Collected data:
+++

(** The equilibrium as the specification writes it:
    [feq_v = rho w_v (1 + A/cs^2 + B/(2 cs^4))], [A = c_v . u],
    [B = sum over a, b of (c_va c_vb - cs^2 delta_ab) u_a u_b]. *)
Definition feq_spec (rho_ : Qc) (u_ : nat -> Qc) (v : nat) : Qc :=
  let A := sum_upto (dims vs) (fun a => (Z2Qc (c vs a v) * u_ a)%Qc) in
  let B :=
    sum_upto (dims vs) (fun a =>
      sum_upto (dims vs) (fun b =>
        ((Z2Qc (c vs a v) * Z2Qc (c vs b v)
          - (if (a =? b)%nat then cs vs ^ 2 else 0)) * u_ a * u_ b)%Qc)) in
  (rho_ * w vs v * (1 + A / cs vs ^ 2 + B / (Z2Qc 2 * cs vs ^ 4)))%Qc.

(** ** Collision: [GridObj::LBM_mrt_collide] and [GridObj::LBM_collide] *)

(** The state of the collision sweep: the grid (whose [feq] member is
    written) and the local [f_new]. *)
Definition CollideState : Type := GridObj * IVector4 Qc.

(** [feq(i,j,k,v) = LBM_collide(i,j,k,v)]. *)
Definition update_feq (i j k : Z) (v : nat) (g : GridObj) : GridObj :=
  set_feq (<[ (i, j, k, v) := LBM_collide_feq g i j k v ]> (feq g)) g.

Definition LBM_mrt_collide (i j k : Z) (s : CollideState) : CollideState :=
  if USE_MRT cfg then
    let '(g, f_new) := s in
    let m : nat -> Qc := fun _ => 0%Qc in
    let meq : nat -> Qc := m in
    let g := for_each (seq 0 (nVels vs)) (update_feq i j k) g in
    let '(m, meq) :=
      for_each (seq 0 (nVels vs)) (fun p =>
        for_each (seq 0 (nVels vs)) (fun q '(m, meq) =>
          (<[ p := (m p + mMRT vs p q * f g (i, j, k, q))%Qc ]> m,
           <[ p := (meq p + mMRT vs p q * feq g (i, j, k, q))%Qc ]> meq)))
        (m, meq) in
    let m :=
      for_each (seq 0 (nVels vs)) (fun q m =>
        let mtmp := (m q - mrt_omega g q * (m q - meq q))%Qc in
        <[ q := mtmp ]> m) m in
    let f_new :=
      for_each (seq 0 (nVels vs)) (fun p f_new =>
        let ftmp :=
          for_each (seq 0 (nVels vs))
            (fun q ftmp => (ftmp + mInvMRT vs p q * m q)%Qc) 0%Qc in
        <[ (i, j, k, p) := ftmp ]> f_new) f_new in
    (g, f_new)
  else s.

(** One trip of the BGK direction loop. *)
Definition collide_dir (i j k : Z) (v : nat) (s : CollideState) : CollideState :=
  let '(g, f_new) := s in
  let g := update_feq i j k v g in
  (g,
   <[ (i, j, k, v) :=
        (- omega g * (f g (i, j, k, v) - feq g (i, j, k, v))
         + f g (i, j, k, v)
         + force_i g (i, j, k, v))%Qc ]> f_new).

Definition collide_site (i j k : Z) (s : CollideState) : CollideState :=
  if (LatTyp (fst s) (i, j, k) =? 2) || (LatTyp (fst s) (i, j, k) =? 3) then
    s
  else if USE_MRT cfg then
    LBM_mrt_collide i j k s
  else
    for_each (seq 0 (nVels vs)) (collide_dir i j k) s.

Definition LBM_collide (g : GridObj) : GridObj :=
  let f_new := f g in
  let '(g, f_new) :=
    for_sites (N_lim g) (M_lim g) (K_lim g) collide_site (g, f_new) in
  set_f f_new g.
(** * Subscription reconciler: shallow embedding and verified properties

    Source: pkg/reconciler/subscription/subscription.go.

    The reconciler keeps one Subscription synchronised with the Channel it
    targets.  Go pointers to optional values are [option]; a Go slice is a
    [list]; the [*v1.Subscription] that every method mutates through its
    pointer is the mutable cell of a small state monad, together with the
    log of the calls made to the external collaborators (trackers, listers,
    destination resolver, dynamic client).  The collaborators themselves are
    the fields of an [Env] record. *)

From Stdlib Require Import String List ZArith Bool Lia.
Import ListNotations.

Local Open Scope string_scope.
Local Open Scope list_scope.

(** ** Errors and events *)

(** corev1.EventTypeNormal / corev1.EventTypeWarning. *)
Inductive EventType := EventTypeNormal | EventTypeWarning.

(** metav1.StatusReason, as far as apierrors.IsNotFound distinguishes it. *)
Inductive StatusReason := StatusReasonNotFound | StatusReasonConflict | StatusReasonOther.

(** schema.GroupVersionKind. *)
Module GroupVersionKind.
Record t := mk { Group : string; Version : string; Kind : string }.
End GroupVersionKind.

+++

(Directions) Could you reproduce every record exactly as it appears?

(Answer to this problem)
(** The equilibrium as the specification writes it:
    [feq_v = rho w_v (1 + A/cs^2 + B/(2 cs^4))], [A = c_v . u],
    [B = sum over a, b of (c_va c_vb - cs^2 delta_ab) u_a u_b]. *)
Definition feq_spec (rho_ : Qc) (u_ : nat -> Qc) (v : nat) : Qc :=
  let A := sum_upto (dims vs) (fun a => (Z2Qc (c vs a v) * u_ a)%Qc) in
  let B :=
    sum_upto (dims vs) (fun a =>
      sum_upto (dims vs) (fun b =>
        ((Z2Qc (c vs a v) * Z2Qc (c vs b v)
          - (if (a =? b)%nat then cs vs ^ 2 else 0)) * u_ a * u_ b)%Qc)) in
  (rho_ * w vs v * (1 + A / cs vs ^ 2 + B / (Z2Qc 2 * cs vs ^ 4)))%Qc.

(** ** Collision: [GridObj::LBM_mrt_collide] and [GridObj::LBM_collide] *)

(** The state of the collision sweep: the grid (whose [feq] member is
    written) and the local [f_new]. *)
Definition CollideState : Type := GridObj * IVector4 Qc.

(** [feq(i,j,k,v) = LBM_collide(i,j,k,v)]. *)
Definition update_feq (i j k : Z) (v : nat) (g : GridObj) : GridObj :=
  set_feq (<[ (i, j, k, v) := LBM_collide_feq g i j k v ]> (feq g)) g.

Definition LBM_mrt_collide (i j k : Z) (s : CollideState) : CollideState :=
  if USE_MRT cfg then
    let '(g, f_new) := s in
    let m : nat -> Qc := fun _ => 0%Qc in
    let meq : nat -> Qc := m in
    let g := for_each (seq 0 (nVels vs)) (update_feq i j k) g in
    let '(m, meq) :=
      for_each (seq 0 (nVels vs)) (fun p =>
        for_each (seq 0 (nVels vs)) (fun q '(m, meq) =>
          (<[ p := (m p + mMRT vs p q * f g (i, j, k, q))%Qc ]> m,
           <[ p := (meq p + mMRT vs p q * feq g (i, j, k, q))%Qc ]> meq)))
        (m, meq) in
    let m :=
      for_each (seq 0 (nVels vs)) (fun q m =>
        let mtmp := (m q - mrt_omega g q * (m q - meq q))%Qc in
        <[ q := mtmp ]> m) m in
    let f_new :=
      for_each (seq 0 (nVels vs)) (fun p f_new =>
        let ftmp :=
          for_each (seq 0 (nVels vs))
            (fun q ftmp => (ftmp + mInvMRT vs p q * m q)%Qc) 0%Qc in
        <[ (i, j, k, p) := ftmp ]> f_new) f_new in
    (g, f_new)
  else s.

(** One trip of the BGK direction loop. *)
Definition collide_dir (i j k : Z) (v : nat) (s : CollideState) : CollideState :=
  let '(g, f_new) := s in
  let g := update_feq i j k v g in
  (g,
   <[ (i, j, k, v) :=
        (- omega g * (f g (i, j, k, v) - feq g (i, j, k, v))
         + f g (i, j, k, v)
         + force_i g (i, j, k, v))%Qc ]> f_new).

Definition collide_site (i j k : Z) (s : CollideState) : CollideState :=
  if (LatTyp (fst s) (i, j, k) =? 2) || (LatTyp (fst s) (i, j, k) =? 3) then
    s
  else if USE_MRT cfg then
    LBM_mrt_collide i j k s
  else
    for_each (seq 0 (nVels vs)) (collide_dir i j k) s.

Definition LBM_collide (g : GridObj) : GridObj :=
  let f_new := f g in
  let '(g, f_new) :=
    for_sites (N_lim g) (M_lim g) (K_lim g) collide_site (g, f_new) in
  set_f f_new g.
(** * Subscription reconciler: shallow embedding and verified properties

    Source: pkg/reconciler/subscription/subscription.go.

    The reconciler keeps one Subscription synchronised with the Channel it
    targets.  Go pointers to optional values are [option]; a Go slice is a
    [list]; the [*v1.Subscription] that every method mutates through its
    pointer is the mutable cell of a small state monad, together with the
    log of the calls made to the external collaborators (trackers, listers,
    destination resolver, dynamic client).  The collaborators themselves are
    the fields of an [Env] record. *)

From Stdlib Require Import String List ZArith Bool Lia.
Import ListNotations.

Local Open Scope string_scope.
Local Open Scope list_scope.

(** ** Errors and events *)

(** corev1.EventTypeNormal / corev1.EventTypeWarning. *)
Inductive EventType := EventTypeNormal | EventTypeWarning.

(** metav1.StatusReason, as far as apierrors.IsNotFound distinguishes it. *)
Inductive StatusReason := StatusReasonNotFound | StatusReasonConflict | StatusReasonOther.

(** schema.GroupVersionKind. *)
Module GroupVersionKind.
Record t := mk { Group : string; Version : string; Kind : string }.
End GroupVersionKind.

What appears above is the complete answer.